HostOkay, but an octopus has those hundreds of little suckers too. Is that just for show, or do they actually do something that a normal gripper cannot?

GuestThe suckers are the real game changer for handling weird textures. On a robot, we can make these out of soft silicone. When the arm wraps around a wet rock or a piece of coral, those tiny cups create a seal. But there's a twist. Some of these new robots use something called active suction. We can use a tiny vacuum line to pull the air out of each cup individually. This lets the robot pick up things that are totally flat, like a pane of glass, or things that are very rough, like a brick. A metal gripper would just slide right off a wet, slimy rock. But the soft cups can reach into the tiny cracks and holes on the surface and lock on. It's a mix of friction and suction that gives it a massive amount of grip without needing a lot of brute force.

HostIt still feels a bit like a toy, though. Can something this squishy really do a real job?

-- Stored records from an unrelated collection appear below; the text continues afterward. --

(* ===== verification/Sync.v ===== *)
(** * Synchronisation primitives

    Models [src/src/kernel/sync.c] and [src/src/kernel/sync.h].

    Part 1 translates every operation of the three implementations as a
    computation of the calling thread.  An operation takes the value of the
    object it works on and returns the new one.  An operation that can call
    [block] returns a boolean too: [true] says that the thread has put itself on
    the wait queue and switches away now, [false] that the operation is
    complete.  When a thread resumes, a lock operation starts over with the
    object as it is then (the [while] loop), and a semaphore or condition
    operation goes on behind the [block].  A spinlock that is taken makes the
    thread [yield] until it is free: the outcome [Wait].

    Part 2 is the interleaving of any number of threads that call
    [lock_acquire] and [lock_release] on one lock with the implementation the
    kernel is configured for, [SYNC_IMPL_ATOMIC], as a step relation with one
    step per access to shared data. *)

From S2P Require Import Prelude Sched Ring Schedule.

(** ** Objects (sync.h) *)

Record spinlock_t : Type := mk_spinlock { sp_locked : bool; flag : bool }.

Record lock_t : Type := mk_lock { locked : bool; l_wait_queue : ptr; inner_lock : spinlock_t }.

Record condition_t : Type := mk_condition { cv_wait_queue : ptr; cv_inner_lock : spinlock_t }.

Record semaphore_t : Type := mk_semaphore {
  value : Z; sem_wait_queue : ptr; sem_inner_lock : spinlock_t }.

Record barrier_t : Type := mk_barrier {
  all_arrived : condition_t; mutex : lock_t;
  threads : Z; count1 : Z; count2 : Z; count_up : Z }.

Definition SPINLOCK_INIT : spinlock_t := mk_spinlock false false.
Definition LOCK_INIT : lock_t := mk_lock false NULL SPINLOCK_INIT.
Definition CONDITION_INIT : condition_t := mk_condition NULL SPINLOCK_INIT.
Definition SEMAPHORE_INIT (v : Z) : semaphore_t := mk_semaphore v NULL SPINLOCK_INIT.
Definition BARRIER_INIT (n : Z) : barrier_t :=
  mk_barrier CONDITION_INIT LOCK_INIT n 0 0 1.

Inductive sync_impl : Type :=
| SYNC_IMPL_COOP
| SYNC_IMPL_NOINTERRUPT
| SYNC_IMPL_ATOMIC.

Definition SYNC_IMPL : sync_impl := SYNC_IMPL_ATOMIC.

#[global] Instance sync_impl_eq_dec : EqDecision sync_impl.
Proof. solve_decision. Defined.

(** ** Spinlocks *)

Definition spinlock_acquire_coop (s : spinlock_t) : M kst spinlock_t :=
  if sp_locked s then wait
  else ret (mk_spinlock true (flag s)).

Definition spinlock_release_coop (s : spinlock_t) : M kst spinlock_t :=
  ret (mk_spinlock false (flag s)).

Definition spinlock_acquire_nointerrupt (s : spinlock_t) : M kst spinlock_t :=
  enter ;;;
  if sp_locked s then wait
  else leave ;;; ret (mk_spinlock true (flag s)).

Definition spinlock_release_nointerrupt (s : spinlock_t) : M kst spinlock_t :=
  enter ;;; leave ;;; ret (mk_spinlock false (flag s)).

(** [atomic_flag_test_and_set] returns the old value. *)
Definition spinlock_acquire_atomic (s : spinlock_t) : M kst spinlock_t :=
  if flag s then wait else ret (mk_spinlock (sp_locked s) true).

Definition spinlock_release_atomic (s : spinlock_t) : M kst spinlock_t :=
  ret (mk_spinlock (sp_locked s) false).

Section Impl.

Context (impl : sync_impl).

Definition spinlock_acquire (s : spinlock_t) : M kst spinlock_t :=
  match impl with
  | SYNC_IMPL_COOP => spinlock_acquire_coop s
  | SYNC_IMPL_NOINTERRUPT => spinlock_acquire_nointerrupt s
  | SYNC_IMPL_ATOMIC => spinlock_acquire_atomic s
  end.

Definition spinlock_release (s : spinlock_t) : M kst spinlock_t :=
  match impl with
  | SYNC_IMPL_COOP => spinlock_release_coop s
  | SYNC_IMPL_NOINTERRUPT => spinlock_release_nointerrupt s
  | SYNC_IMPL_ATOMIC => spinlock_release_atomic s
  end.

(** ** Locks *)

(** [block(&q)] up to the switch. *)
Definition lock_acquire_coop (l : lock_t) : M kst (bool * lock_t) :=
  if locked l then
    q <-- block_enqueue (l_wait_queue l) ;;
    ret (true, mk_lock (locked l) q (inner_lock l))
  else ret (false, mk_lock true (l_wait_queue l) (inner_lock l)).

(** [if (q) unblock(&q);] *)
Definition wake_one (q : ptr) : M kst ptr :=
  if (q =? NULL)%nat then ret q else unblock q.

Definition lock_release_coop (l : lock_t) : M kst lock_t :=
  q <-- wake_one (l_wait_queue l) ;;
  ret (mk_lock false q (inner_lock l)).

Definition lock_acquire_nointerrupt (l : lock_t) : M kst (bool * lock_t) :=
  enter ;;;
  if locked l then
    leave ;;;
    q <-- block_enqueue (l_wait_queue l) ;;
    ret (true, mk_lock (locked l) q (inner_lock l))
  else
    leave ;;;
    ret (false, mk_lock true (l_wait_queue l) (inner_lock l)).

Definition lock_release_nointerrupt (l : lock_t) : M kst lock_t :=
  enter ;;;
  q <-- wake_one (l_wait_queue l) ;;
  leave ;;;
  ret (mk_lock false q (inner_lock l)).

Definition lock_acquire_atomic (l : lock_t) : M kst (bool * lock_t) :=
  i <-- spinlock_acquire (inner_lock l) ;;
  if locked l then
    i' <-- spinlock_release i ;;
    q <-- block_enqueue (l_wait_queue l) ;;
    ret (true, mk_lock (locked l) q i')
  else
    i' <-- spinlock_release i ;;
    ret (false, mk_lock true (l_wait_queue l) i').

Definition lock_release_atomic (l : lock_t) : M kst lock_t :=
  i <-- spinlock_acquire (inner_lock l) ;;
  q <-- wake_one (l_wait_queue l) ;;
  i' <-- spinlock_release i ;;
  ret (mk_lock false q i').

GuestThink about a surgeon. If you're trying to move a delicate organ out of the way during a light-based surgery, you don't want a cold metal rod poking around in there. You want a soft, flexible tool that can snake through the body and gently nudge things aside without causing a tear. Or think about the bottom of the ocean. Most of the creatures down there are made of jelly. If you send a big, heavy metal sub down there with a giant claw, you're going to destroy the very things you're trying to study. Soft robots can reach out and grab a jellyfish without leaving a mark. We're even looking at using them in space to catch old satellites that might be spinning or breaking apart. A hard robot would just smash the satellite into more pieces, but a soft one can absorb the hit.

HostSo the real goal isn't making a stronger hand, but making one that knows how to fail and bend.

GuestWe're finding that the most useful robots might be the ones that are the least like machines and more like the things we find in a tide pool.

HostThat strawberry from the start might finally be safe if the hand picking it's just as soft as the fruit itself.